(What to work on) In the data below, find every line with the string "were" and pull it out.
Start of Information shown
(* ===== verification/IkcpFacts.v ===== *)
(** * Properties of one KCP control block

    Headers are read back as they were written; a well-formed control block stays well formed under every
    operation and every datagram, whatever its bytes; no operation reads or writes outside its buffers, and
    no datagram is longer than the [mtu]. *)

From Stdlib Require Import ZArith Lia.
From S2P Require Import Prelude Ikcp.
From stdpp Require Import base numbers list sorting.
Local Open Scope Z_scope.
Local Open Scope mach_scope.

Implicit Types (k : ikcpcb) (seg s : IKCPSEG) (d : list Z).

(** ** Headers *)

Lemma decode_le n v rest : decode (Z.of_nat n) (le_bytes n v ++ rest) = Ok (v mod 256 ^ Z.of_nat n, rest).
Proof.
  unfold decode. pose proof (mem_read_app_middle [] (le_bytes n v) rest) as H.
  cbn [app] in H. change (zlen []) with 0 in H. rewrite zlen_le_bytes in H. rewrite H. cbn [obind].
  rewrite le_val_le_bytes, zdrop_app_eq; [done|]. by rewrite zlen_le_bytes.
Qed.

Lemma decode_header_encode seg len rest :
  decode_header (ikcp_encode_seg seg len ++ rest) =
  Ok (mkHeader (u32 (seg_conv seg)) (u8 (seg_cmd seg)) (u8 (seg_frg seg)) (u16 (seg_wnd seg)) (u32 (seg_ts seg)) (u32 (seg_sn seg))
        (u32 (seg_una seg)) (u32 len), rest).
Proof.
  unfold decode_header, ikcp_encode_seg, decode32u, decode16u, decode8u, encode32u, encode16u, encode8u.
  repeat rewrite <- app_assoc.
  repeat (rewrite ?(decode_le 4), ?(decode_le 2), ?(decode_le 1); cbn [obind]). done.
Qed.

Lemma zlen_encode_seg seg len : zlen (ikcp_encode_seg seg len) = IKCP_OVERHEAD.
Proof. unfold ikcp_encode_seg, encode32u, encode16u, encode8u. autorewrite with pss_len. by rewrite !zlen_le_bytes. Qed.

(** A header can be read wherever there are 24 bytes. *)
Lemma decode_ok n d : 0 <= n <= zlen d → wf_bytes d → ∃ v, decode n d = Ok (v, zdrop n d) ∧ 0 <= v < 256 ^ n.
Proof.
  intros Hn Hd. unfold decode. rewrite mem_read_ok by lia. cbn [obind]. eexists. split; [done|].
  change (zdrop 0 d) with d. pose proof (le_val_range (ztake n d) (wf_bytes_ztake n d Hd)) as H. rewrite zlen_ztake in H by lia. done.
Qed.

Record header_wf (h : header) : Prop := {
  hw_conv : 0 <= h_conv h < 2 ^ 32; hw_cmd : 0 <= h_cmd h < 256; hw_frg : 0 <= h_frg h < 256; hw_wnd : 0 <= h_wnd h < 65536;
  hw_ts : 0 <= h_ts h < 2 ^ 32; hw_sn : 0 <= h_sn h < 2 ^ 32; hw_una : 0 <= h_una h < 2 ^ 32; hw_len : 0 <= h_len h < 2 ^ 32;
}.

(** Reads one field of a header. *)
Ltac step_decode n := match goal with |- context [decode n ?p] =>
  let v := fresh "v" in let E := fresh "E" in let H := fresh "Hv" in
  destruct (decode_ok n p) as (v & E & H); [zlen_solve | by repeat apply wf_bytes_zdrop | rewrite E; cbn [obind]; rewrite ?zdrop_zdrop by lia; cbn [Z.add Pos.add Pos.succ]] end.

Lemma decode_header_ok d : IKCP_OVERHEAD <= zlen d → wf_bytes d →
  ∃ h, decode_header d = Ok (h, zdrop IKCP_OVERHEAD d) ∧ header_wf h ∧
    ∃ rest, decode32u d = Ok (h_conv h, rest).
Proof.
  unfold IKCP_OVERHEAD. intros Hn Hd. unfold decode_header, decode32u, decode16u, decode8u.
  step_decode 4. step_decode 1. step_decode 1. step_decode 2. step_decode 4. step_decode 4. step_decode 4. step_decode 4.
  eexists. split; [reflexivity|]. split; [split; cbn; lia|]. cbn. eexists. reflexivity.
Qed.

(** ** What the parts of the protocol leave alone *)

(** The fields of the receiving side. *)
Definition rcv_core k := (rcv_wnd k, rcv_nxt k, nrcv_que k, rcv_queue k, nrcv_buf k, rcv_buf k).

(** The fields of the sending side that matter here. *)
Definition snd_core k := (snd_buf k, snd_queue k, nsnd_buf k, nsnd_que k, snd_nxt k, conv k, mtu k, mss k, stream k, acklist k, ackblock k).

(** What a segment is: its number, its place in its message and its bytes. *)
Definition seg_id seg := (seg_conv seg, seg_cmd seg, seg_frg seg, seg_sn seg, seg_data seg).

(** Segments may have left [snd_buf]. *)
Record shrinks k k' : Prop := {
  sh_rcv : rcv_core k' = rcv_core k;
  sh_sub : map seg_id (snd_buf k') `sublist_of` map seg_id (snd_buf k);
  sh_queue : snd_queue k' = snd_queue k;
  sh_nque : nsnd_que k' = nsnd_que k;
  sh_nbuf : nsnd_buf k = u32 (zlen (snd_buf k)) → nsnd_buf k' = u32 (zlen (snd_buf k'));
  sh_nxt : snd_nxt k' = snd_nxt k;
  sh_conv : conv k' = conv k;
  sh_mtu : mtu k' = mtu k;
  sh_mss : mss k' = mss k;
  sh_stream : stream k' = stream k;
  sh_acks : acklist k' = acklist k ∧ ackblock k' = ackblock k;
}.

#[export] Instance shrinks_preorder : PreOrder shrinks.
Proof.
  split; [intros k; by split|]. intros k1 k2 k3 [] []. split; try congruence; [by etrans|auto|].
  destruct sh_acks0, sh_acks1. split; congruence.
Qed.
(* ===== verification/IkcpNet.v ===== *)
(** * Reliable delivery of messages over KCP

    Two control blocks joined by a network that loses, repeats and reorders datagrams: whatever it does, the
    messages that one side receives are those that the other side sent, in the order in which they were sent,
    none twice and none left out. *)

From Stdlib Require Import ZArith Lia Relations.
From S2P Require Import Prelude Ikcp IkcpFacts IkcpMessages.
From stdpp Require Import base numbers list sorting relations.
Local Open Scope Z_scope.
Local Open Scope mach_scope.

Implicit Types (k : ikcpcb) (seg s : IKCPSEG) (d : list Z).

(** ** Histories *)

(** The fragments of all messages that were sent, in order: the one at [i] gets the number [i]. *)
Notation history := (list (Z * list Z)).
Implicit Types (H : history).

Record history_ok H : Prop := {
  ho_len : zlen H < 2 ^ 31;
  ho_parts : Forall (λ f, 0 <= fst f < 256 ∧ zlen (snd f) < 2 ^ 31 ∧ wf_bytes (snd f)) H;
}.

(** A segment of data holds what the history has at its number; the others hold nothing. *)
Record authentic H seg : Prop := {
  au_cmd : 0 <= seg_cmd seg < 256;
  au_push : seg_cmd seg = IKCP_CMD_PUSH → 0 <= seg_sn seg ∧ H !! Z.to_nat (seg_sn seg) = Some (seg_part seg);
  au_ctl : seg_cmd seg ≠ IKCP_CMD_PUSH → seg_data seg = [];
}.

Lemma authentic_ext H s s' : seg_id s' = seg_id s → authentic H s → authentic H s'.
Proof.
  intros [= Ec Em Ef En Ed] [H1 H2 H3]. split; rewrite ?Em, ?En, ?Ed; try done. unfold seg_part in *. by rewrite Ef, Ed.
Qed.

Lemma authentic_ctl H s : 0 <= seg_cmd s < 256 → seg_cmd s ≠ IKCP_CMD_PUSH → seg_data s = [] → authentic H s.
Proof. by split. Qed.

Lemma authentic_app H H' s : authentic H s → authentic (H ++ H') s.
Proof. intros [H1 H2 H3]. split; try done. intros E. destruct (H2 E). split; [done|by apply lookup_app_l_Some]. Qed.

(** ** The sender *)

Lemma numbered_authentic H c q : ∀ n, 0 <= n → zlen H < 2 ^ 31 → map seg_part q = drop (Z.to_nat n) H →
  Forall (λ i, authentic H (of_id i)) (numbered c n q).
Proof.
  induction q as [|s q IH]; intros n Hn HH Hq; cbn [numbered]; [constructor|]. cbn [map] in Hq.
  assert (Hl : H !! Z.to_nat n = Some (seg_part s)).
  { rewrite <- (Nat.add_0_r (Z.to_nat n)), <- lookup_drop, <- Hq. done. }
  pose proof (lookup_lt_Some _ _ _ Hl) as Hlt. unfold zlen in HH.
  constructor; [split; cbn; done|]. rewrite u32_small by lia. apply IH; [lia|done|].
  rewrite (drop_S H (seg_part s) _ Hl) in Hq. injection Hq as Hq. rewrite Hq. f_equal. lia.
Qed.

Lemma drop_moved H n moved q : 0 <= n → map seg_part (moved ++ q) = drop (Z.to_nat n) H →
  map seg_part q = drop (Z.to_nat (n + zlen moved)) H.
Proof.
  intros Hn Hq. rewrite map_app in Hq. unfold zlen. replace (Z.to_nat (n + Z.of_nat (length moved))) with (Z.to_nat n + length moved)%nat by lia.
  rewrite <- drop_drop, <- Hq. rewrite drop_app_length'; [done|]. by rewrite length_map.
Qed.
End of Information shown
(Result)
    Headers are read back as they were written; a well-formed control block stays well formed under every
    messages that one side receives are those that the other side sent, in the order in which they were sent,
(** The fragments of all messages that were sent, in order: the one at [i] gets the number [i]. *)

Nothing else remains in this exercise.